Шелковая жизнь

Алексей Хабаров

«– Алёша, – позвала мама, – иди к нам! – Здравствуй! Это тебе подарок, – сказала тётя Женя. – В прошлом году я обещала коконы. Помнишь? Я-то и забыл уже – какие-такие коконы? Но на всякий случай кивнул – помню! Кто же от подарка отказывается!» (из рассказа «Шелковая жизнь»)

Оглавление

Ки-ра-си-ин!

И другие крики уличных торговцев

Моя ташкентская улица, на которой я родился и вырос, была длинной — предлинной. На табличке, которая висела на доме, было написано «ул. Им. Гоголя», но ещё с позапрошлого века называли мою улицу Гоголевская. Протянулась она от самого Алайского базара до трамвайного парка Таштрам, пересекая Пушкинскую, Карла Маркса, Куйбышева… Но по-настоящему своей я считал её на участке от школы имени Шумилова до улицы Ремесленной. Везде давно уже был асфальт, но здесь сохранилось изначальное булыжное мощение конца девятнадцатого века — из розовых и серых гранитных камней, окатанных в горных потоках.

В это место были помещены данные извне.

(* ===== verification/FlowTables.v ===== *)
(** The reverse and link tables (src/src/tables.rs, [ReverseTable] and
    [LinkTable]): where a proof or link traffic for a forwarded packet returns.

    Both are generation tables with insertion by key; the shared lemmas are in
    GenTable. Here are the operations of each table, the consumption protocol
    of reverse entries (take, then undo when the queue refuses the bytes), and
    the validation life cycle of link entries. *)

From S2P Require Import Prelude Slots GenTable.

Record ReverseEntry := {
  re_proof_hash : list Z;
  re_receiving_interface : Z;
  re_outbound_interface : Z;
  re_expires_ms : Z
}.

Record LinkEntry := {
  le_link_id : list Z;
  le_destination_ed25519 : option (list Z);
  le_receiving_interface : Z;
  le_outbound_interface : Z;
  le_remaining_hops : Z;
  le_taken_hops : Z;
  le_requested_mode : Z;
  le_accepted_mtu_ceiling : Z;
  le_validated : bool;
  le_expires_ms : Z
}.

#[export] Instance ReverseEntry_eq_dec : EqDecision ReverseEntry.
Proof. solve_decision. Defined.
#[export] Instance LinkEntry_eq_dec : EqDecision LinkEntry.
Proof. solve_decision. Defined.

#[export] Instance ReverseEntry_entry : Entry ReverseEntry (list Z) :=
  {| entry_key := re_proof_hash; entry_expires := re_expires_ms |}.
#[export] Instance LinkEntry_entry : Entry LinkEntry (list Z) :=
  {| entry_key := le_link_id; entry_expires := le_expires_ms |}.

Abbreviation ReverseTable := (GenTable ReverseEntry).
Abbreviation LinkTable := (GenTable LinkEntry).

(** * Reverse table *)

Module ReverseTable.

Definition new (N : nat) : ReverseTable := gen_new N.
Definition clear (t : ReverseTable) : ReverseTable := gen_clear t.
Definition next_generation (t : ReverseTable) : option Z := gen_next t.
Definition generation (key : list Z) (now_ms : Z) (t : ReverseTable) : option Z :=
  gen_of_key key now_ms t.
Definition get_generation (g now_ms : Z) (t : ReverseTable) : option ReverseEntry :=
  gen_get g now_ms t.

Definition expire (now_ms : Z) (t : ReverseTable) : ReverseTable :=
  with_entries (purge (λ e, (re_expires_ms e <=? now_ms)%Z)) t.

Definition insert (entry : ReverseEntry) (now_ms : Z) (t : ReverseTable) : ReverseTable :=
  let t := expire now_ms t in
  match next_generation t with
  | None => t
  | Some g =>
      match or_else
              (position (slot_is (λ old, re_proof_hash old =k re_proof_hash entry)) (gt_entries t))
              (or_else (position is_none (gt_entries t))
                       (oldest_index re_expires_ms (gt_entries t))) with
      | Some idx => gen_store idx entry g t
      | None => t
      end
  end.

Definition get (proof_hash : list Z) (now_ms : Z) (t : ReverseTable) : option ReverseEntry :=
  find (λ e, (re_proof_hash e =k proof_hash) && (now_ms <? re_expires_ms e)%Z)
       (flatten (gt_entries t)).

Definition take_with_generation (proof_hash : list Z) (now_ms : Z) (t : ReverseTable)
  : option (ReverseEntry * Z) * ReverseTable :=
  let t := expire now_ms t in
  match position (slot_is (λ e, re_proof_hash e =k proof_hash)) (gt_entries t) with
  | None => (None, t)
  | Some idx =>
      (e ← mjoin (gt_entries t !! idx); g ← gt_generations t !! idx; Some (e, g),
       with_entries (<[idx := None]>) t)
  end.

Definition remove (proof_hash : list Z) (now_ms : Z) (t : ReverseTable)
  : option ReverseEntry * ReverseTable :=
  let (r, t') := take_with_generation proof_hash now_ms t in (fst <$> r, t').

Definition restore_consumed (entry : ReverseEntry) (generation : Z) (t : ReverseTable)
  : ReverseTable :=
  match position is_none (gt_entries t) with
  | Some idx =>
      {| gt_entries := <[idx := Some entry]> (gt_entries t);
         gt_generations := <[idx := generation]> (gt_generations t);
         gt_last := gt_last t |}
  | None => t
  end.

Definition remove_interface (interface : Z) (t : ReverseTable) : ReverseTable :=
  with_entries (purge (λ e, (re_receiving_interface e =? interface)%Z
                            || (re_outbound_interface e =? interface)%Z)) t.

(** ** Invariant *)

Definition ok (t : ReverseTable) : Prop := gen_ok t ∧ unique_keys (gt_entries t).

(** What the owner of a table can observe: which entry every generation names.
    Slot positions are not observable. *)
Definition same_bindings (t t' : ReverseTable) : Prop :=
  gt_last t = gt_last t' ∧ ∀ g e, bound t g e ↔ bound t' g e.

#[export] Instance same_bindings_equiv : Equivalence same_bindings.
Proof.
  split.
  - intros t. by split.
  - intros t t' [Hl Hb]. split; [done|]. intros g e. by rewrite Hb.
  - intros t1 t2 t3 [Hl1 H1] [Hl2 H2]. split; [congruence|]. intros g e. by rewrite H1, H2.
Qed.

Lemma insert_gen entry now t : insert entry now t = gen_insert entry now t.
Proof. done. Qed.

Lemma rev_ok_expire now t : ok t → ok (expire now t).
Proof. intros [Hg Hu]. split; [by apply gen_ok_purge|by apply unique_keys_purge]. Qed.

Lemma rev_get_Some k now t e :
  ok t → get k now t = Some e ↔
    re_proof_hash e = k ∧ (now < re_expires_ms e)%Z ∧ ∃ g, bound t g e.
Proof.
  intros [Hg Hu]. etrans; [exact (find_key_live k now _ e Hu)|]. simpl.
  split; intros (Hk & Hl & Hx); (split; [done|]); (split; [done|]).
  - destruct Hx as [i Hi]. pose proof (lookup_lt_Some _ _ _ Hi) as Hlt.
    rewrite <- (gen_lengths t Hg) in Hlt. apply lookup_lt_is_Some in Hlt as [g Hgi].
    exists g, i. by split.
  - destruct Hx as (g & i & Hi & _). by exists i.
Qed.

(** Lookups only depend on the bindings. *)
Lemma get_same_bindings k now t t' :
  ok t → ok t' → same_bindings t t' → get k now t = get k now t'.
Proof.
  intros Hok Hok' [_ Hb]. apply option_eq. intros e.
  rewrite !rev_get_Some by done. by setoid_rewrite Hb.
Qed.

Lemma get_expire k now t : ok t → get k now (expire now t) = get k now t.
Proof.
  intros Hok. apply option_eq. intros e. rewrite !rev_get_Some by auto using rev_ok_expire.
  split; intros (Hk & Hl & g & Hb); (split; [done|]); (split; [done|]); exists g.
  - by apply bound_purge in Hb as [Hb _].
  - destruct Hb as (i & Hi & Hg). exists i. split; [|done]. simpl. apply lookup_purge_Some.
    split; [done|]. by apply Z.leb_gt.
Qed.

(** The slot [take_with_generation] empties. *)
Lemma take_slot k now t :
  ok t →
  match position (slot_is (λ e, re_proof_hash e =k k)) (gt_entries (expire now t)) with
  | Some idx => ∃ e g, held (expire now t) idx e g ∧ get k now t = Some e ∧ bound t g e ∧
      take_with_generation k now t = (Some (e, g), with_entries (<[idx := None]>) (expire now t))
  | None => get k now t = None ∧ take_with_generation k now t = (None, expire now t)
  end.
Proof.
  intros Hok. pose proof (rev_ok_expire now t Hok) as Hoke. unfold take_with_generation.
  destruct (position _ _) as [idx|] eqn:Hp.
  - pose proof (position_lt _ _ _ Hp) as Hlt.
    apply position_slot_Some in Hp as (e & He & Hk & _). apply bool_decide_eq_true in Hk.
    rewrite <- (gen_lengths _ (proj1 Hoke)) in Hlt. apply lookup_lt_is_Some in Hlt as [g Hg].
    assert (Hb : bound (expire now t) g e) by (exists idx; by split).
    exists e, g. split; [by split|]. apply bound_purge in Hb as [Hb Hl]. apply Z.leb_gt in Hl.
    split; [apply rev_get_Some; [done|]; by eauto|]. split; [done|].
    rewrite He. simpl. simpl in Hg. by rewrite Hg.
  - split; [|done]. rewrite <- (get_expire k now t Hok).
    apply eq_None_not_Some. intros [e He].
    apply (rev_get_Some k now _ e Hoke) in He as (Hk & _ & g & i & Hi & _).
    rewrite position_slot_None in Hp. apply Hp, bool_decide_eq_false in Hi. done.
Qed.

Застроена булыжная Гоголевская была одноэтажными жилыми домами. У каждого — два — три окна на улицу и входная дверь в нише фасада, с крыльцом и каменными ступенями. Назывался такой вход по — ленинградски — «парадная».

Между домами — деревянные ворота с калитками, за которыми — дворы и сады. Вдоль улицы — тротуар, широкий травяной газон, арык[24] с проточной водой и два ряда высоких деревьев. Все разные — не было рядом двух одинаковых: чинары, клёны, ясени, акации и гледиции, орешины, высоченные пирамидальные тополя, катальпы, с огромными листьями в форме сердца — их называли адамовым деревом[25], и айлантусы, по прозвищу «вонючки».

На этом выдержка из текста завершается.